Your task is to filter the data below down to the lines holding "clear".
+++ Dataset excerpts
Lemma word_bytes_ok stop p b0 b1 b2 b3 : V p = Some b0 -> V (p + 1) = Some b1 -> V (p + 2) = Some b2 ->
  V (p + 3) = Some b3 -> reads (word_bytes stop p) (pick stop p [b0; b1; b2; b3]).
Proof.
  intros B0 B1 B2 B3. unfold word_bytes, pick.
  rewrite (u32_small (p + 1)), (u32_small (p + 2)), (u32_small (p + 3)) by (by eapply HV).
  replace (p + 1 + 1) with (p + 2) by lia. replace (p + 2 + 1) with (p + 3) by lia.
  repeat (eapply reads_bind; [by apply reads_load8|]; case_match; [apply reads_ret|]). apply reads_ret.
Qed.

(** What [pick] finds is where the scan stops. *)
Lemma stops_pick stop bs p e b : stops stop p e b ->
  (forall i c, bs !! i = Some c -> V (p + Z.of_nat i) = Some c) ->
  match pick stop p bs with
  | Some eb => eb = (e, b)
  | None => existsb stop bs = false /\ p + Z.of_nat (length bs) <= e
  end.
Proof.
  revert p. induction bs as [|c bs IH]; intros p Hs Hbs; simpl pick.
  { simpl. destruct Hs. lia. }
  assert (V p = Some c) as Hc by (rewrite <- (Hbs 0%nat c) by done; f_equal; simpl; lia).
  destruct (stop c) eqn:Es.
  - pose proof (stops_lt _ _ _ _ _ _ Hs Hc Es ltac:(lia)). destruct Hs as (Hp & He & _).
    assert (p = e) as -> by lia. congruence.
  - assert (p < e) as Hlt.
    { destruct Hs as (Hp & He & Hb & _). destruct (Z.eq_dec p e) as [->|]; [congruence|lia]. }
    pose proof (IH (p + 1)) as IH1. destruct (pick stop (p + 1) bs).
    + apply IH1; [by apply (stops_later _ p); [|lia]|].
      intros i c' Hi. rewrite <- (Hbs (Datatypes.S i) c') by done. f_equal. lia.
    + simpl existsb. rewrite Es. simpl length. replace (p + _) with (p + 1 + Z.of_nat (length bs)) by lia.
      apply IH1; [by apply (stops_later _ p); [|lia]|].
      intros i c' Hi. rewrite <- (Hbs (Datatypes.S i) c') by done. f_equal. lia.
Qed.

(** The four bytes of an aligned word at or before the stop. *)
Lemma word_at stop p e b : stops stop p e b -> word_tail e -> p mod 4 = 0 ->
  exists b0 b1 b2 b3, V p = Some b0 /\ V (p + 1) = Some b1 /\ V (p + 2) = Some b2 /\ V (p + 3) = Some b3 /\
    forall i c, [b0; b1; b2; b3] !! i = Some c -> V (p + Z.of_nat i) = Some c.
Proof.
  intros Hs Ht Hp. assert (forall k, 0 <= k < 4 -> is_Some (V (p + k))) as Hk.
  { intros k Hk. destruct Hs as (Hpe & _ & _ & Hx). destruct (Z.lt_ge_cases (p + k) e).
    - destruct (Hx (p + k)) as (c & Hc & _); [lia|]. by rewrite Hc.
    - apply Ht. Z.to_euclidean_division_equations. lia. }
  destruct (Hk 0) as [b0 B0]; [lia|]. destruct (Hk 1) as [b1 B1]; [lia|].
  destruct (Hk 2) as [b2 B2]; [lia|]. destruct (Hk 3) as [b3 B3]; [lia|]. rewrite Z.add_0_r in B0.
  exists b0, b1, b2, b3. split_and!; [done..|].
  intros [|[|[|[|i]]]] c; simpl; intros [= <-]; [by rewrite Z.add_0_r|done..].
Qed.

(** A test that fires on every word with a byte to stop at. *)
Definition catches (test stop : Z -> bool) : Prop := forall b0 b1 b2 b3,
  is_u8 b0 -> is_u8 b1 -> is_u8 b2 -> is_u8 b3 ->
  existsb stop [b0; b1; b2; b3] = true -> test (le32 b0 b1 b2 b3) = true.

Lemma word_scan_ok test stop fuel p e b : catches test stop -> stops stop p e b -> word_tail e ->
  p mod 4 = 0 -> (e - p) / 4 < Z.of_nat fuel -> reads (word_scan test stop fuel p) (e, b).
Proof.
  intros Ht. revert p. induction fuel as [|fuel IH]; intros p Hs He Hp Hf.
  { destruct Hs. Z.to_euclidean_division_equations. lia. }
  destruct (word_at _ _ _ _ Hs He Hp) as (b0 & b1 & b2 & b3 & B0 & B1 & B2 & B3 & Hbs). cbn [word_scan].
  eapply reads_bind; [by apply reads_load32|].
  pose proof (stops_pick stop _ p e b Hs Hbs) as Hpick.
  assert (pick stop p [b0; b1; b2; b3] = None -> reads (word_scan test stop fuel (u32 (p + 4))) (e, b)) as Hnext.
  { intros E. rewrite E in Hpick. destruct Hpick as [_ Hpe]. simpl length in Hpe.
    destruct (HV e b) as [He32 _]; [apply Hs|]. destruct (HV p b0 B0) as [Hp32 _]. unfold is_u32 in *.
    rewrite u32_small by (unfold is_u32; lia).
    apply IH; [by apply (stops_later _ p); [|lia]|done| |]; Z.to_euclidean_division_equations; lia. }
  destruct (test (le32 b0 b1 b2 b3)) eqn:Et.
  - eapply reads_bind; [by apply word_bytes_ok|].
    destruct (pick stop p [b0; b1; b2; b3]); [subst; apply reads_ret|by apply Hnext].
  - apply Hnext. destruct (pick stop p [b0; b1; b2; b3]) as [eb|] eqn:E; [|done]. exfalso.
    assert (existsb stop [b0; b1; b2; b3] = true) as Hex.
    { clear -E. simpl in *. repeat case_match; simpl; rewrite ?orb_true_r; done. }
    rewrite (Ht b0 b1 b2 b3) in Et; [done|by eapply HV..|done].
Qed.

Lemma scan_ok test stop fuel p e b : catches test stop -> stops stop p e b -> word_tail e ->
  (e - p) / 4 < Z.of_nat fuel -> reads (scan test stop fuel p) (e, b).
Proof.
  intros Ht Hs He Hf. destruct (head_scan_ok stop 3 p e b Hs) as (r & Hr & Hr');
    [Z.to_euclidean_division_equations; lia|].
  eapply reads_bind; [exact Hr|]. destruct r as [pb|q]; [subst; apply reads_ret|].
  apply word_scan_ok; [done|by apply (stops_later _ p); [|lia]|done|lia|].
  Z.to_euclidean_division_equations. lia.
Qed.

(** ** C strings *)

Definition cstr (a : Z) (l : list Z) : Prop :=
  (forall i b, l !! i = Some b -> V (a + Z.of_nat i) = Some b /\ b <> 0) /\ V (a + Z.of_nat (length l)) = Some 0.

(** The length of the longest prefix that does not stop the scan. *)
Fixpoint span (stop : Z -> bool) (l : list Z) : nat :=
  match l with
  | [] => O
  | b :: l' => if stop b then O else Datatypes.S (span stop l')
  end.

Lemma span_le stop l : (span stop l <= length l)%nat.
Proof. induction l as [|b l IH]; simpl; [lia|]. destruct (stop b); lia. Qed.

Lemma cstr_tail a b l : cstr a (b :: l) -> V a = Some b /\ b <> 0 /\ cstr (a + 1) l.
Proof.
  intros [Hi Hz]. destruct (Hi 0%nat b) as [Hb Hnz]; [done|]. rewrite Z.add_0_r in Hb.
  split; [done|]. split; [done|]. split.
  - intros i c Hc. destruct (Hi (Datatypes.S i) c Hc) as [Hv Hn]. split; [|done]. rewrite <- Hv. f_equal. lia.
  - rewrite <- Hz. simpl. f_equal. lia.
Qed.

Lemma cstr_nil a : cstr a [] -> V a = Some 0.
Proof. intros [_ Hz]. by rewrite Z.add_0_r in Hz. Qed.

Lemma cstr_at a l i b : cstr a l -> (l ++ [0]) !! i = Some b -> V (a + Z.of_nat i) = Some b.
Proof.
  intros [Hi Hz] [Hb|[Hlen Hb]]%lookup_app_Some; [by apply Hi|].
  apply list_lookup_singleton_Some in Hb as [E <-]. replace i with (length l) by lia. done.
Qed.

Lemma cstr_u32 a l i : cstr a l -> (i <= length l)%nat -> is_u32 (a + Z.of_nat i).
Proof.
  intros Hc Hi. destruct ((l ++ [0]) !! i) as [b|] eqn:E.
  - by destruct (HV (a + Z.of_nat i) b (cstr_at _ _ _ _ Hc E)).
  - apply lookup_ge_None in E. rewrite length_app in E. simpl in E. lia.
Qed.

Lemma cstr_stops stop a l : stop 0 = true -> cstr a l ->
  stops stop a (a + Z.of_nat (span stop l)) (nth (span stop l) l 0).
Proof.
  intros H0s. revert a. induction l as [|b l IH]; intros a Hc; simpl.
  - apply cstr_nil in Hc. rewrite Z.add_0_r. split_and!; [lia|done|done|]. intros x Hx. lia.
  - destruct (cstr_tail _ _ _ Hc) as (Hb & _ & Hc'). destruct (stop b) eqn:E.
    + rewrite Z.add_0_r. split_and!; [lia|done|done|]. intros x Hx. lia.
    + destruct (IH _ Hc') as (? & ? & ? & Hx). replace (a + Z.of_nat (Datatypes.S (span stop l))) with
        (a + 1 + Z.of_nat (span stop l)) by lia. split_and!; [lia|done|done|].
      intros x Hx'. destruct (Z.eq_dec x a) as [->|]; [eauto|]. apply Hx. lia.
Qed.

Lemma span_zero l a : cstr a l -> span (fun b => b =? 0) l = length l.
Proof.
  revert a. induction l as [|b l IH]; intros a Hc; simpl; [done|].
  destruct (cstr_tail _ _ _ Hc) as (_ & Hb & Hc'). apply Z.eqb_neq in Hb. rewrite Hb. f_equal. by eapply IH.
Qed.

Lemma catches_strlen : catches strlen_test (fun b => b =? 0).
Proof.
  intros b0 b1 b2 b3 ? ? ? ? Hb. apply strlen_test_zero; [done..|].
  simpl in Hb. rewrite !orb_true_iff, !Z.eqb_eq in Hb. clear -Hb. intuition congruence.
Qed.

Lemma strlen_ok fuel a l : cstr a l -> word_tail (a + Z.of_nat (length l)) -> (length l < fuel)%nat ->
  reads (strlen fuel a) (Z.of_nat (length l)).
Proof.
  intros Hc Ht Hf. pose proof (cstr_stops (fun b => b =? 0) a l eq_refl Hc) as Hs. rewrite (span_zero _ _ Hc) in Hs.
  eapply reads_bind; [eapply (scan_ok _ _ _ _ _ _ catches_strlen Hs Ht); Z.to_euclidean_division_equations; lia|].
  simpl fst. replace (a + _ - a) with (Z.of_nat (length l)) by lia. rewrite u32_small; [apply reads_ret|].
  pose proof (cstr_u32 _ _ (length l) Hc ltac:(lia)) as H1. pose proof (cstr_u32 _ _ 0 Hc ltac:(lia)) as H2.
  unfold is_u32 in *. lia.
Qed.

Lemma catches_strchr c : catches (strchr_test (u8 c)) (fun b => (b =? u8 c) || (b =? 0)).
Proof. intros b0 b1 b2 b3 ? ? ? ?. by apply strchr_test_hit. Qed.

Definition is_or_nul (c b : Z) : bool := (b =? c) || (b =? 0).

Lemma strchr_scan_ok fuel a l c : cstr a l -> word_tail (a + Z.of_nat (span (is_or_nul (u8 c)) l)) ->
  (length l < fuel)%nat ->
  reads (scan (strchr_test (u8 c)) (fun b => (b =? u8 c) || (b =? 0)) fuel a)
    (a + Z.of_nat (span (is_or_nul (u8 c)) l), nth (span (is_or_nul (u8 c)) l) l 0).
Proof.
  intros Hc Ht Hf. pose proof (span_le (is_or_nul (u8 c)) l).
  eapply (scan_ok _ _ _ _ _ _ (catches_strchr c)); [by apply (cstr_stops (is_or_nul (u8 c))); [apply orb_true_r|]|done|].
  Z.to_euclidean_division_equations. lia.
Qed.

Lemma cstr_word_tail a l k : cstr a l -> word_tail (a + Z.of_nat (length l)) -> (k <= length l)%nat ->
  word_tail (a + Z.of_nat k).
Proof.
  intros Hc Ht Hk x Hx. destruct (Z.le_gt_cases (a + Z.of_nat (length l)) x) as [Hle|Hlt].
  - apply Ht. Z.to_euclidean_division_equations. lia.
  - destruct ((l ++ [0]) !! Z.to_nat (x - a)) as [b|] eqn:E.
    + apply (cstr_at _ _ _ _ Hc) in E. replace (a + Z.of_nat (Z.to_nat (x - a))) with x in E by lia. by rewrite E.
    + apply lookup_ge_None in E. rewrite length_app in E. simpl in E. lia.
Qed.

Lemma strchrnul_ok fuel a l c : cstr a l -> word_tail (a + Z.of_nat (length l)) -> (length l < fuel)%nat ->
  reads (strchrnul fuel a c) (a + Z.of_nat (span (is_or_nul (u8 c)) l)).
Proof.
  intros Hc Ht Hf. eapply reads_bind; [apply strchr_scan_ok; [done| |done]|apply reads_ret].
  apply (cstr_word_tail _ _ _ Hc Ht), span_le.
Qed.

Lemma strchr_ok fuel a l c : cstr a l -> word_tail (a + Z.of_nat (length l)) -> (length l < fuel)%nat ->
  reads (strchr fuel a c)
    (if nth (span (is_or_nul (u8 c)) l) l 0 =? u8 c then a + Z.of_nat (span (is_or_nul (u8 c)) l) else 0).
Proof.
  intros Hc Ht Hf. eapply reads_bind; [apply strchr_scan_ok; [done| |done]|apply reads_ret].
  apply (cstr_word_tail _ _ _ Hc Ht), span_le.
Qed.

(** *** strnlen *)

(** The words that hold the bytes from [p] up to [e] can be read. *)
Definition words_to (p e : Z) : Prop := forall x, p <= x < 4 * ((e - 1) / 4) + 4 -> is_Some (V x).

Lemma strnlen_loop_found fuel p cp e end_ptr : stops (fun b => b =? 0) p e 0 -> word_tail e -> p mod 4 = 0 ->
  (e < end_ptr \/ end_ptr = 2 ^ 32 - 1) -> (e - p) / 4 < Z.of_nat fuel ->
  reads (strnlen_loop fuel p cp end_ptr) e.
Proof.
  revert p cp. induction fuel as [|fuel IH]; intros p cp Hs Ht Hp He Hf.
  { destruct Hs. Z.to_euclidean_division_equations. lia. }
  destruct (word_at _ _ _ _ Hs Ht Hp) as (b0 & b1 & b2 & b3 & B0 & B1 & B2 & B3 & Hbs). cbn [strnlen_loop].
  destruct (HV e 0) as [He32 _]; [apply Hs|]. destruct (HV p b0 B0) as [Hp32 _].
  assert (p <= e) as Hpe by apply Hs. unfold is_u32 in *.
  rewrite (proj2 (Z.ltb_lt p end_ptr)) by (Z.to_euclidean_division_equations; lia).
  eapply reads_bind; [by apply reads_load32|].
  pose proof (stops_pick _ _ p e 0 Hs Hbs) as Hpick.
  assert (pick (fun b => b =? 0) p [b0; b1; b2; b3] = None ->
    reads (strnlen_loop fuel (u32 (p + 4)) end_ptr end_ptr) e) as Hnext.
  { intros E. rewrite E in Hpick. destruct Hpick as [_ Hle]. simpl length in Hle.
    rewrite u32_small by (unfold is_u32; lia).
    apply IH; [by apply (stops_later _ p); [|lia]|done| |done|]; Z.to_euclidean_division_equations; lia. }
  destruct (strnlen_test (le32 b0 b1 b2 b3)) eqn:Et.
  - eapply reads_bind; [by apply word_bytes_ok|].
    destruct (pick _ p [b0; b1; b2; b3]); [subst; apply reads_ret|by apply Hnext].
  - apply Hnext. destruct (pick _ p [b0; b1; b2; b3]) as [eb|] eqn:E; [|done]. exfalso.
    rewrite strnlen_test_zero in Et; [done|by eapply HV..|].
    clear -E. simpl in E. destruct (Z.eqb_spec b0 0), (Z.eqb_spec b1 0), (Z.eqb_spec b2 0), (Z.eqb_spec b3 0); auto. done.
Qed.

Lemma pick_at stop p bs x b : pick stop p bs = Some (x, b) ->
  exists i, bs !! i = Some b /\ x = p + Z.of_nat i /\ stop b = true.
Proof.
  revert p. induction bs as [|c bs IH]; intros p; simpl; [done|].
  destruct (stop c) eqn:E; [intros [= <- <-]; exists 0%nat; split_and!; [done|lia|done]|].
  intros (i & Hi & -> & Hb)%IH. exists (Datatypes.S i). split_and!; [done|lia|done].
Qed.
++++++
Solution for this exercise
    { clear -E. simpl in *. repeat case_match; simpl; rewrite ?orb_true_r; done. }
  simpl in Hb. rewrite !orb_true_iff, !Z.eqb_eq in Hb. clear -Hb. intuition congruence.
    clear -E. simpl in E. destruct (Z.eqb_spec b0 0), (Z.eqb_spec b1 0), (Z.eqb_spec b2 0), (Z.eqb_spec b3 0); auto. done.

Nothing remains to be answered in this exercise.